═════ DATA FOR REVIEW

(** Paths under a [vendor] directory are excluded from the Laravel
    review. *)
Lemma laravel_excludes_vendor_paths f :
  (exists b, f = txt "vendor/" ++ b) \/ occurs (txt "/vendor/") f ->
  Laravel.excluded f = true.
Proof.
  intros H. unfold Laravel.excluded. rewrite !orb_true_iff. left. left. left.
  apply test_true_iff. unfold Laravel.re_skip_dirs.
  assert (HV : forall pv b, (match pv with Some c => is_word c | None => false end) = false ->
            exists st', Matches (Wordb >> (lit "vendor" <|> lit "node_modules"
                                 <|> lit "bootstrap/cache" <|> lit "storage") >> Wordb)
                          (MState pv (txt "vendor/" ++ b) None) st').
  { intros pv b Hpv. eexists.
    econstructor; [apply M_Wordb; unfold word_before, word_after; simpl;
                   rewrite Hpv; reflexivity|].
    change (txt "vendor/" ++ b) with (txt "vendor" ++ txt "/" ++ b).
    econstructor; [apply M_AltL; apply lit_complete; discriminate|].
    apply M_Wordb. reflexivity. }
  destruct H as [[b ->]|[a [b ->]]].
  - destruct (HV None b eq_refl) as [st' HM].
    exists [], (txt "vendor/" ++ b), st'. split; [reflexivity|exact HM].
  - destruct (HV (Some "/"%char) b eq_refl) as [st' HM].
    exists (a ++ ["/"%char]), (txt "vendor/" ++ b), st'. split.
    + rewrite <- app_assoc. reflexivity.
    + rewrite last_opt_snoc. exact HM.
Qed.

End Exclusions.

Section Names.

Lemma to_lower_idem c : to_lower (to_lower c) = to_lower c.
Proof. destruct c as [[] [] [] [] [] [] [] []]; reflexivity. Qed.

Lemma to_lower_space c : is_space (to_lower c) = is_space c.
Proof. destruct c as [[] [] [] [] [] [] [] []]; reflexivity. Qed.

Lemma to_lower_comma c : to_lower c = ","%char -> c = ","%char.
Proof. destruct c as [[] [] [] [] [] [] [] []]; vm_compute; congruence. Qed.

Lemma toLowerCase_idem s : toLowerCase (toLowerCase s) = toLowerCase s.
Proof.
  unfold toLowerCase. rewrite map_map. apply map_ext. apply to_lower_idem.
Qed.

Lemma trimStart_lower s : trimStart (toLowerCase s) = toLowerCase (trimStart s).
Proof.
  induction s as [|c s IH]; [reflexivity|]. simpl. rewrite to_lower_space.
  destruct (is_space c); [assumption|reflexivity].
Qed.

Lemma trim_lower s : trim (toLowerCase s) = toLowerCase (trim s).
Proof.
  unfold trim. rewrite trimStart_lower. unfold toLowerCase at 1.
  rewrite <- map_rev. fold (toLowerCase (rev (trimStart s))).
  rewrite trimStart_lower. unfold toLowerCase. now rewrite map_rev.
Qed.

Lemma trimStart_idem s : trimStart (trimStart s) = trimStart s.
Proof.
  induction s as [|c s IH]; [reflexivity|]. simpl.
  destruct (is_space c) eqn:E; [assumption|]. simpl. now rewrite E.
Qed.

Lemma trimStart_head s :
  trimStart s = [] \/ exists c t, trimStart s = c :: t /\ is_space c = false.
Proof.
  induction s as [|c s IH]; [now left|]. simpl.
  destruct (is_space c) eqn:E; [assumption|]. right. eauto.
Qed.

Lemma trimStart_suffix s : exists p, s = p ++ trimStart s.
Proof.
  induction s as [|c s [p IH]]; [now exists []|]. simpl.
  destruct (is_space c); [|now exists []].
  exists (c :: p). simpl. now f_equal.
Qed.

Lemma trim_idem s : trim (trim s) = trim s.
Proof.
  unfold trim. set (u := trimStart s). set (v := trimStart (rev u)).
  assert (A : trimStart (rev v) = rev v).
  { destruct (trimStart_suffix (rev u)) as [p Hp]. fold v in Hp.
    apply (f_equal (@rev ascii)) in Hp. rewrite rev_involutive, rev_app_distr in Hp.
    destruct (rev v) as [|c t] eqn:Ev; [reflexivity|].
    destruct (trimStart_head s) as [H|[c' [t' [H Hc]]]]; fold u in H.
    - rewrite H in Hp. discriminate.
    - rewrite H in Hp. simpl in Hp. injection Hp as -> _. simpl. now rewrite Hc. }
  rewrite A, rev_involutive. unfold v. now rewrite trimStart_idem.
Qed.

Lemma In_trimStart c s : In c (trimStart s) -> In c s.
Proof.
  destruct (trimStart_suffix s) as [p Hp]. intros H. rewrite Hp.
  apply in_or_app. now right.
Qed.

Lemma In_trim c s : In c (trim s) -> In c s.
Proof.
  unfold trim. intros H. apply in_rev in H. apply In_trimStart in H.
  apply in_rev in H. now apply In_trimStart.
Qed.

Lemma split_on_no_sep sep : forall s l, In l (split_on sep s) -> ~ In sep l.
Proof.
  induction s as [|c s IH]; intros l H; simpl in H.
  - destruct H as [<-|[]]. intros [].
  - destruct (ascii_dec c sep) as [->|Hne].
    + destruct H as [<-|H]; [intros []|now apply IH].
    + destruct (split_on sep s) as [|l0 ls] eqn:E.
      * destruct H as [<-|[]]. intros [H|[]]. congruence.
      * destruct H as [<-|H].
        -- intros [H|H]; [congruence|]. apply (IH l0); [now left|assumption].
        -- apply IH. now right.
Qed.

Lemma parseLanguages_normalised input x :
  In x (parseLanguages input) -> normalised x.
Proof.
  unfold parseLanguages.
  destruct (negb (truthy input) || str_eqb (trim input) []
            || str_eqb (toLowerCase (trim input)) (txt "auto")).
  - intros [<-|[]]. repeat split; try reflexivity; try discriminate.
    intros H. simpl in H. intuition discriminate.
  - intros H. apply filter_In in H. destruct H as [H T].
    apply in_map_iff in H. destruct H as [s [<- Hs]].
    split; [now apply truthy_iff|]. split; [apply toLowerCase_idem|].
    split; [now rewrite trim_lower, trim_idem|].
    intros Hin. unfold toLowerCase in Hin. apply in_map_iff in Hin.
    destruct Hin as [d [Hd Hin]]. apply to_lower_comma in Hd. subst d.
    apply In_trim in Hin. exact (split_on_no_sep _ _ _ Hs Hin).
Qed.

Lemma In_includes_str l x : includes_str l x = true <-> In x l.
Proof.
  unfold includes_str. rewrite existsb_exists. split.
  - intros [y [H1 H2]]. apply str_eqb_eq in H2. now subst.
  - intros H. exists x. split; [assumption|]. now apply str_eqb_eq.
Qed.

Lemma lower_members x :
  In x prototype_members -> toLowerCase x = x ->
  x = txt "constructor" \/ x = txt "__proto__".
Proof.
  intros H E. simpl in H.
  repeat (destruct H as [<-|H];
          [first [now left | now right | vm_compute in E; discriminate]|]).
  contradiction.
Qed.

End Names.

Lemma known_names_normalised x :
  In x [txt "react"; txt "laravel"] -> normalised x.
Proof.
  intros [<-|[<-|[]]]; (repeat split; try reflexivity; try discriminate);
    intros H; simpl in H; intuition discriminate.
Qed.

Lemma review_names_normalised e x : In x (Dispatcher.toRun e) -> normalised x.
Proof.
  unfold Dispatcher.toRun. cbv zeta. destruct (length _ =? 0).
  - intros [<-|[]]. apply known_names_normalised. now left.
  - destruct (includes_str _ _).
    + unfold Dispatcher.detectLanguagesFromPR.
      destruct (event_source e) as [| | |n]; try contradiction.
      destruct (negb (truthy_num n)); [contradiction|apply known_names_normalised].
    + apply parseLanguages_normalised.
Qed.

Lemma comment_names_normalised e x :
  In x (CommentDispatcher.toRun e) -> normalised x.
Proof.
  unfold CommentDispatcher.toRun. cbv zeta.
  destruct (includes_str _ _);
    [apply known_names_normalised|apply parseLanguages_normalised].
Qed.


(** * The claims of the specification *)










(** C4.  For a path that the exclusion predicate of a profile accepts, the
    evaluator of that profile returns no critical finding and no
    suggestion, whatever the content.  In particular this holds for React
    paths that name a dependency, build or coverage directory or a minified
    file, for Swift paths under a test directory, and for Laravel paths
    under a vendor directory. *)
Theorem excluded_path_yields_nothing (n : StackName) (filePath content : str) :
  (excluded_by n filePath = true ->
   evaluate n filePath content = Ok (mkAnalysis [] [])) /\
  (occurs (txt "node_modules") filePath \/ occurs (txt "dist") filePath \/
   occurs (txt "build") filePath \/ occurs (txt "coverage") filePath \/
   occurs (txt ".min.js") filePath ->
   evaluate react filePath content = Ok (mkAnalysis [] [])) /\
  (occurs (txt "/Tests/") filePath \/ occurs (txt "/UITests/") filePath ->
   evaluate swift filePath content = Ok (mkAnalysis [] [])) /\
  ((exists b, filePath = txt "vendor/" ++ b) \/ occurs (txt "/vendor/") filePath ->
   evaluate laravel filePath content = Ok (mkAnalysis [] [])).
Proof.
  assert (HE : forall n, excluded_by n filePath = true ->
                 evaluate n filePath content = Ok (mkAnalysis [] [])).
  { clear n. intros n. unfold evaluate, excluded_by. destruct n; simpl; intros H.
    - unfold React.analyzeCode. now rewrite H.
    - unfold Laravel.analyzeCode. now rewrite H.
    - unfold Swift.analyzeCode. now rewrite H. }
  split; [apply HE|]. split; [|split].
  - intros H. apply (HE react). now apply react_excludes_build_paths.
  - intros H. apply (HE swift). now apply swift_excludes_test_paths.
  - intros H. apply (HE laravel). now apply laravel_excludes_vendor_paths.
Qed.

Lemma excluded_path_yields_nothing_witness :
  excluded_by laravel (txt "vendor/autoload.php") = true /\
  evaluate laravel (txt "vendor/autoload.php") Sample.debug_src = Ok (mkAnalysis [] []).
Proof.
  assert (H : excluded_by laravel (txt "vendor/autoload.php") = true)
    by (vm_compute; reflexivity).
  split; [exact H|].
  exact (proj1 (excluded_path_yields_nothing laravel (txt "vendor/autoload.php")
                  Sample.debug_src) H).
Defined.

(** C5 (counterexample).  When the listing of the changed files fails, the
    Laravel reviewer posts no report and ends with status 0: the failure
    is not signalled as a failing outcome. *)
Lemma listing_failure_passes :
  listFiles Sample.listing_fails = Throw TypeError /\
  report (reviewPR LaravelReport.stack Sample.listing_fails) = None /\
  ~ exit_status (reviewPR LaravelReport.stack Sample.listing_fails) <> 0.
Proof.
  split; [reflexivity|]. split; [reflexivity|].
  vm_compute. intros H. now apply H.
Qed.

(** C5 (amended).  A failure to list the changed files is caught and read
    as an empty list: the run posts no report and ends with a passing
    status.  A file whose content fetch fails or whose evaluation throws
    leaves the findings as they were, and the rest of the batch is
    processed as if the file were not there; a file whose completion
    request fails keeps its pattern findings and gets no narrative. *)
Theorem listing_failure_is_silent_file_failures_are_local
  (n : StackName) (w : World) :
  ((exists e, listFiles w = Throw e) ->
   report (reviewPR (stack_of n) w) = None /\
   exit_status (reviewPR (stack_of n) w) = 0 /\
   replies (events (reviewPR (stack_of n) w)) = []) /\
  (forall f fs1 fs2 a,
     file_analysis (stack_of n) w f = None ->
     findings (process_file (stack_of n) w f a) = findings a /\
     findings (process_all (stack_of n) w (fs1 ++ f :: fs2) a) =
     findings (process_all (stack_of n) w (fs1 ++ fs2) a)) /\
  (forall f a an,
     file_analysis (stack_of n) w f = Some an ->
     callGroqAI w (st_persona (stack_of n)) (user (review_request (stack_of n) f))
       = None ->
     findings (process_file (stack_of n) w f a) =
     (allCritical a ++
        (if 0 <? length (critical an) then [(filename f, critical an)] else []),
      allSuggestions a ++
        (if 0 <? length (suggestions an) then [(filename f, suggestions an)] else []),
      aiReviews a)).
Proof.
  split.
  { intros [e E]. unfold reviewPR, exit_status, getPRDiff. rewrite E.
    destruct (negb (truthy_num (PR_NUMBER w))); simpl; auto. }
  split.
  { intros f fs1 fs2 a H. split.
    - now apply findings_failed_file.
    - now apply findings_drop_failed. }
  intros f a an H1 H2. rewrite findings_process_file, H1, H2.
  destruct (asks_ai w f); now rewrite app_nil_r.
Qed.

══════════

» WHAT YOU WILL DO
Set down only the lines above that fall between the line holding "split; [reflexivity|]. split;" and the line holding "file_analysis (stack_of n) w f = None ->", inclusive, keeping each exact.

» RESPONSE AREA
  split; [reflexivity|]. split; [reflexivity|].
  vm_compute. intros H. now apply H.
Qed.

(** C5 (amended).  A failure to list the changed files is caught and read
    as an empty list: the run posts no report and ends with a passing
    status.  A file whose content fetch fails or whose evaluation throws
    leaves the findings as they were, and the rest of the batch is
    processed as if the file were not there; a file whose completion
    request fails keeps its pattern findings and gets no narrative. *)
Theorem listing_failure_is_silent_file_failures_are_local
  (n : StackName) (w : World) :
  ((exists e, listFiles w = Throw e) ->
   report (reviewPR (stack_of n) w) = None /\
   exit_status (reviewPR (stack_of n) w) = 0 /\
   replies (events (reviewPR (stack_of n) w)) = []) /\
  (forall f fs1 fs2 a,
     file_analysis (stack_of n) w f = None ->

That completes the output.